Quali vantaggi porterebbe?

 

Si avrebbe un impatto incredibile, non solo per il controllo più diretto sulla spesa di questi fondi (ogni donatore avrebbe un interesse personale nella loro destinazione), ma perché si stimolerebbero le persone a prendere parte più attiva in questi programmi di aiuto alla povertà. Il Papa indica l’esigenza che si eviti che questi sforzi vengano posti al servizio di interessi particolari, ma queste iniziative, se realizzate correttamente con un’interferenza politica minima, potrebbero portare a una specie di rinascimento internazionale dell’impegno caritatevole, facendo di ogni contribuente un mini filantropo.
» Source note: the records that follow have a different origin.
(** * library-backend: the catalogue, copy and circulation controllers

    A shallow embedding of [controllers/bookController.js],
    [controllers/circulationController.js] and
    [controllers/auditController.js].

    - A MongoDB collection is the list of its documents in insertion order;
      [findOne] takes the first document that satisfies the filter.
    - Every request handler is a function of the database state that returns
      the new state together with what it sent.  Handlers are written in a
      small monad with three outcomes: the evaluation continues, a response
      was sent and the handler returned, or an exception is propagating.
    - Every awaited database call can reject.  The environment says, per call
      site (file and source line of the [await]), whether the call rejects; a
      site inside a loop rejects at its first turn or never.
    - The Mongoose schemas (models/) are not among the sources.  What the
      controllers need of them is named where it is used: the defaults of
      the configuration are a parameter, the status enum of a copy is taken
      from the glossary of the specification, and unique indexes are left
      out (a duplicate-key rejection is one of the rejections above).
    - JavaScript numbers are unbounded integers here (exact below 2^53),
      dates are milliseconds since the epoch, all [new Date()] of one request
      read the same instant, and the server's time zone is a fixed offset
      from UTC.  Strings are byte strings; [toUpperCase] acts on the ASCII
      letters.  The calls on the file system in the CSV upload are left out.
    - Of the handlers of the two controllers, getBooks, getHistory,
      getStudentIssues, getDashboardStats and editFine are not embedded:
      they sort or select by fields that no controller writes ([createdAt],
      [updatedAt], [issueDate], [role]) or write one ([fineReason]) that the
      documents here do not carry. *)

From Stdlib Require Import ZArith NArith List String Ascii Bool Lia.
From Stdlib Require Import DecimalString Sorting.Sorted Sorting.Permutation.
Import ListNotations.
Open Scope string_scope.
Open Scope Z_scope.

(** ** Documents *)

Definition ObjectId := N.
Bind Scope N_scope with ObjectId.

Module SystemConfig.
Record t := mk { maxBooksPerStudent : Z; finePerDay : Z; issueDaysLimit : Z }.
End SystemConfig.

Module User.
Record t := mk { _id : ObjectId; name : string; email : string;
                 registerNumber : string; isActive : bool }.
End User.

Module Department.
Record t := mk { code : string }.
End Department.

Module Book.
Record t := mk { _id : ObjectId; title : string; author : option string;
                 isbn : string; department : string;
                 totalCopies : Z; availableCopies : Z }.
Definition set_counts (b : t) (total avail : Z) : t :=
  mk (_id b) (title b) (author b) (isbn b) (department b) total avail.
Definition inc_availableCopies (d : Z) (b : t) : t :=
  set_counts b (totalCopies b) (availableCopies b + d).
End Book.
Lemma resample_events_ascending (key : date -> nat) (data : DataFrame)
    (F : bucket -> row) :
  (forall k k' d d',
     (k < k')%nat ->
     fst (F (k, filter (in_bucket key k) data)) = Some d ->
     fst (F (k', filter (in_bucket key k') data)) = Some d' ->
     date_ltb d d' = true) ->
  ascending (map fst (bought (map F (resample key data)))) = true.
Proof.
  intros H. rewrite <- (filter_all (resample key data)).
  apply resample_ascending. exact H.
Qed.

Lemma groupby_events_ascending (key : date -> nat) (data : DataFrame)
    (F : bucket -> row) :
  (forall k k' d d',
     (k < k')%nat ->
     fst (F (k, filter (in_bucket key k) data)) = Some d ->
     fst (F (k', filter (in_bucket key k') data)) = Some d' ->
     date_ltb d d' = true) ->
  ascending (map fst (bought (map F (groupby key data)))) = true.
Proof. intros H. unfold groupby. apply resample_ascending. exact H. Qed.

Lemma row_in_year_bin (data : DataFrame) (k : nat) (b : bar) :
  In b (filter (in_bucket year k) data) -> year (timestamp b) = k.
Proof.
  intros H. apply filter_In in H as [_ H]. apply Nat.eqb_eq in H. exact H.
Qed.

Lemma rolling_timing_events (data : DataFrame) (annual_investment : R)
    (value : float) (pts : list buy_event) :
  Rolling20Year.perfect_market_timing data annual_investment = Ok (value, pts) ->
  pts = bought (Rolling20Year.yearly_lows data).
Proof. intros H. apply returned_py in H as (last & _ & _ & H & _). exact H. Qed.

Lemma rolling_immediate_events (data : DataFrame) (annual_investment : R)
    (value : float) (pts : list buy_event) :
  Rolling20Year.immediate_investing data annual_investment = Ok (value, pts) ->
  pts = bought (Rolling20Year.yearly_first_days data).
Proof. intros H. apply returned_py in H as (last & _ & _ & H & _). exact H. Qed.

Lemma dashboard_events (name : StockAnalysis.strategy_name)
    (data : DataFrame) (annual_investment : R)
    (value : float) (pts : list buy_event) :
  StockAnalysis.strategies name data annual_investment = Ok (value, pts) ->
  pts = bought (reference_rows name data).
Proof.
  intros H. destruct name; cbn [StockAnalysis.strategies reference_rows] in *.
  - apply returned_py in H as (last & _ & _ & H & _). exact H.
  - apply returned in H as (last & _ & H & _). exact H.
  - apply returned in H as (last & _ & H & _). exact H.
  - apply returned_py in H as (last & _ & _ & H & _). exact H.
Qed.

Lemma yearly_lows_ascending (data : DataFrame) :
  ascending (map fst (bought (Rolling20Year.yearly_lows data))) = true.
Proof.
  apply resample_events_ascending. intros k k' d d' Hk E E'.
  cbn [fst] in E, E'. injection E as <-. injection E' as <-.
  apply date_ltb_years. exact Hk.
Qed.

Lemma yearly_first_days_ascending (data : DataFrame) :
  ascending (map fst (bought (Rolling20Year.yearly_first_days data))) = true.
Proof.
  apply resample_events_ascending. intros k k' d d' Hk E E'.
  cbn [fst] in E, E'. injection E as <-. injection E' as <-.
  apply date_ltb_years. exact Hk.
Qed.

Lemma dashboard_yearly_lows_ascending (data : DataFrame) :
  ascending (map fst (bought (StockAnalysis.yearly_lows data))) = true.
Proof.
  apply groupby_events_ascending. intros k k' d d' Hk E E'.
  cbn [fst snd] in E, E'.
  apply agg_idxmin_in in E as (b & Hb & <-).
  apply agg_idxmin_in in E' as (b' & Hb' & <-).
  apply date_ltb_years.
  rewrite (row_in_year_bin _ _ _ Hb), (row_in_year_bin _ _ _ Hb'). exact Hk.
Qed.

Lemma dashboard_yearly_peaks_ascending (data : DataFrame) :
  ascending (map fst (bought (StockAnalysis.yearly_peaks data))) = true.
Proof.
  apply groupby_events_ascending. intros k k' d d' Hk E E'.
  cbn [fst snd] in E, E'.
  apply agg_idxmax_in in E as (b & Hb & <-).
  apply agg_idxmax_in in E' as (b' & Hb' & <-).
  apply date_ltb_years.
  rewrite (row_in_year_bin _ _ _ Hb), (row_in_year_bin _ _ _ Hb'). exact Hk.
Qed.

Lemma dashboard_yearly_first_days_ascending (data : DataFrame) :
  ascending (map fst (bought (StockAnalysis.yearly_first_days data))) = true.
Proof.
  apply groupby_events_ascending. intros k k' d d' Hk E E'.
  cbn [fst] in E, E'. injection E as <-. injection E' as <-.
  apply date_ltb_years. exact Hk.
Qed.

Lemma monthly_first_days_ascending (data : DataFrame) :
  ascending (map fst (bought (StockAnalysis.monthly_first_days data))) = true.
Proof.
  apply resample_events_ascending. intros k k' d d' Hk E E'.
  cbn [fst] in E, E'. injection E as <-. injection E' as <-.
  apply date_ltb_MS. exact Hk.
Qed.

(** X20.  The buy events of every strategy are listed in strictly
    increasing order of their dates, whatever the order of the rows in the
    frame: the bins are visited in the order of their periods and each
    event is dated inside its period. *)
Theorem buy_events_are_in_date_order :
  forall (data : DataFrame) (annual_investment : R)
         (strategy_func : DataFrame -> R -> result simulation)
         (value : float) (pts : list buy_event),
    (strategy_func = Rolling20Year.perfect_market_timing
     \/ strategy_func = Rolling20Year.immediate_investing
     \/ exists name, strategy_func = StockAnalysis.strategies name) ->
    strategy_func data annual_investment = Ok (value, pts) ->
    ascending (map fst pts) = true.
Proof.
  intros data a f value pts Hf H.
  destruct Hf as [-> | [-> | [name ->]]].
  - apply rolling_timing_events in H as ->. apply yearly_lows_ascending.
  - apply rolling_immediate_events in H as ->.
    apply yearly_first_days_ascending.
  - apply dashboard_events in H as ->.
    destruct name; cbn [reference_rows].
    + apply dashboard_yearly_lows_ascending.
    + apply dashboard_yearly_first_days_ascending.
    + apply monthly_first_days_ascending.
    + apply dashboard_yearly_peaks_ascending.
Qed.

Lemma buy_events_are_in_date_order_witness :
  exists value pts,
    StockAnalysis.strategies StockAnalysis.DollarCostAveraging gap_year 1200
    = Ok (value, pts)
    /\ ascending (map fst pts) = true.
Proof.
  eexists. eexists. split; [reflexivity|].
  eapply (buy_events_are_in_date_order gap_year 1200
            (StockAnalysis.strategies StockAnalysis.DollarCostAveraging)).
  - right. right. exists StockAnalysis.DollarCostAveraging. reflexivity.
  - reflexivity.
Defined.

(** ** At most one event per bucket *)

Lemma month_index_MS (m : nat) : month_index (MS m) = m.
Proof.
  unfold month_index, MS. cbn [year month].
  pose proof (Nat.div_mod_eq m 12). lia.
Qed.

Lemma resample_keys (key : date -> nat) (data : DataFrame) :
  NoDup (map fst (resample key data)).
Proof.
  unfold resample. rewrite map_map. cbn [fst]. rewrite map_id.
  unfold span. destruct (map (fun b => key (timestamp b)) data);
    [constructor | apply seq_NoDup].
Qed.

Lemma filter_keys {A : Type} (f : A -> nat) (keep : A -> bool) (l : list A) :
  NoDup (map f l) -> NoDup (map f (filter keep l)).
Proof.
  induction l as [|a l IH]; cbn [map filter]; intros H; [constructor|].
  inversion H as [|? ? Hnotin Hnd]; subst.
  destruct (keep a); [|exact (IH Hnd)].
  cbn [map]. constructor; [|exact (IH Hnd)].
  intros Hin. apply Hnotin. apply in_map_iff in Hin as (x & E & Hx).
  apply filter_In in Hx as [Hx _]. rewrite <- E. apply in_map. exact Hx.
Qed.

(** Bins of distinct periods whose events are dated inside their period
    give events of distinct periods. *)
Lemma event_keys_distinct (key : date -> nat) (F : bucket -> row)
    (bins : list bucket) :
  NoDup (map fst bins) ->
  (forall g d p, In g bins -> F g = (Some d, Some p) -> key d = fst g) ->
  one_per_bucket key (bought (map F bins)).
Proof.
  unfold one_per_bucket.
  induction bins as [|g bins IH]; intros Hnd HF; [constructor|].
  cbn [map] in *. rewrite bought_cons, map_app.
  inversion Hnd as [|? ? Hnotin Hnd']; subst.
  pose proof (IH Hnd' (fun g' d p Hg' => HF g' d p (or_intror Hg'))) as IH'.
  destruct (F g) as [[d|] [p|]] eqn:E; cbn [purchase map app];
    try exact IH'.
  constructor; [|exact IH'].
  cbn [fst]. rewrite (HF g d p (or_introl eq_refl) E).
  intros Hin. apply Hnotin. apply in_map_iff in Hin as (e & Ee & He).
  apply in_bought, in_map_iff in He as (g' & Eg' & Hg').
  rewrite <- Ee, (HF g' (fst e) (snd e) (or_intror Hg') Eg').
  apply in_map. exact Hg'.
Qed.

Lemma rolling_timing_one_per_bucket (data : DataFrame) :
  one_per_bucket year (bought (Rolling20Year.yearly_lows data)).
Proof.
  apply event_keys_distinct; [apply resample_keys|].
  intros g d p _ E. injection E as <- _. reflexivity.
Qed.

Lemma rolling_immediate_one_per_bucket (data : DataFrame) :
  one_per_bucket year (bought (Rolling20Year.yearly_first_days data)).
Proof.
  apply event_keys_distinct; [apply resample_keys|].
  intros g d p _ E. injection E as <- _. reflexivity.
Qed.

Lemma dashboard_one_per_bucket (name : StockAnalysis.strategy_name)
    (data : DataFrame) :
  one_per_bucket (bucket_key name) (bought (reference_rows name data)).
Proof.
  destruct name; cbn [bucket_key reference_rows];
    apply event_keys_distinct;
    try (unfold groupby; apply filter_keys); try apply resample_keys;
    intros g d p Hg E.
  - injection E as Hd _. apply agg_idxmin_in in Hd as (b & Hb & <-).
    apply groupby_in_resample in Hg as [Hg _].
    apply (resample_rows year data g b Hg) in Hb as [_ Hb]. exact Hb.
  - injection E as <- _. reflexivity.
  - injection E as <- _. apply month_index_MS.
  - injection E as Hd _. apply agg_idxmax_in in Hd as (b & Hb & <-).
    apply groupby_in_resample in Hg as [Hg _].
    apply (resample_rows year data g b Hg) in Hb as [_ Hb]. exact Hb.
Qed.

Lemma dashboard_events_bounded (name : StockAnalysis.strategy_name)
    (data : DataFrame) (first last : bar) :
  chronological data = true ->
  hd_error data = Some first -> iloc_last data = Ok last ->
  (length (bought (reference_rows name data))
   <= buckets_between (bucket_key name) (timestamp first) (timestamp last))%nat.
Proof.
  intros Hchr Hfirst Hlast.
  assert (Hy : nondecreasing (map (fun b => year (timestamp b)) data)).
  { apply chronological_keys; [|exact Hchr].
    intros x y _ _. apply date_ltb_year. }
  assert (Hm : nondecreasing (map (fun b => month_index (timestamp b)) data)).
  { apply chronological_keys; [|exact Hchr]. apply date_ltb_month_index. }
  destruct name; cbn [bucket_key reference_rows].
  - apply events_of_groupby; assumption.
  - apply events_of_groupby; assumption.
  - apply events_of_resample; assumption.
  - apply events_of_groupby; assumption.
Qed.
Al contempo, verrebbe limitata la mentalità burocratica che spesso rende questi programmi dispendiosi e inefficaci.

 

La sfida del capitalismo oggi è più morale (rinnovamento interno) o politica (rapporto con il capitalismo di Stato della Cina e quindi non libero)? Che problemi vi pone?

 

Dovrei rispondere che è una combinazione, o una sintesi, sia della natura morale e politica delle cose, sia della comprensione e del rispetto delle interrelazioni tra le due. Essenzialmente si tratta di considerare il potenziale morale di ogni opportunità di investimento o di acquisto, e soprattutto di arrivare a capire la vocazione, la chiamata di Dio che esiste nel lavoro in sé, considerando noi stessi chiamati a collaborare con Dio nella creazione del mondo e capendo, per dirla con il filosofo francese Etienne Gilson, che “la pietà non è mai un sostituto della tecnica”, ma che la nostra capacità tecnica può proprio essere il modo in cui noi “usiamo la natura per la gloria di Dio.”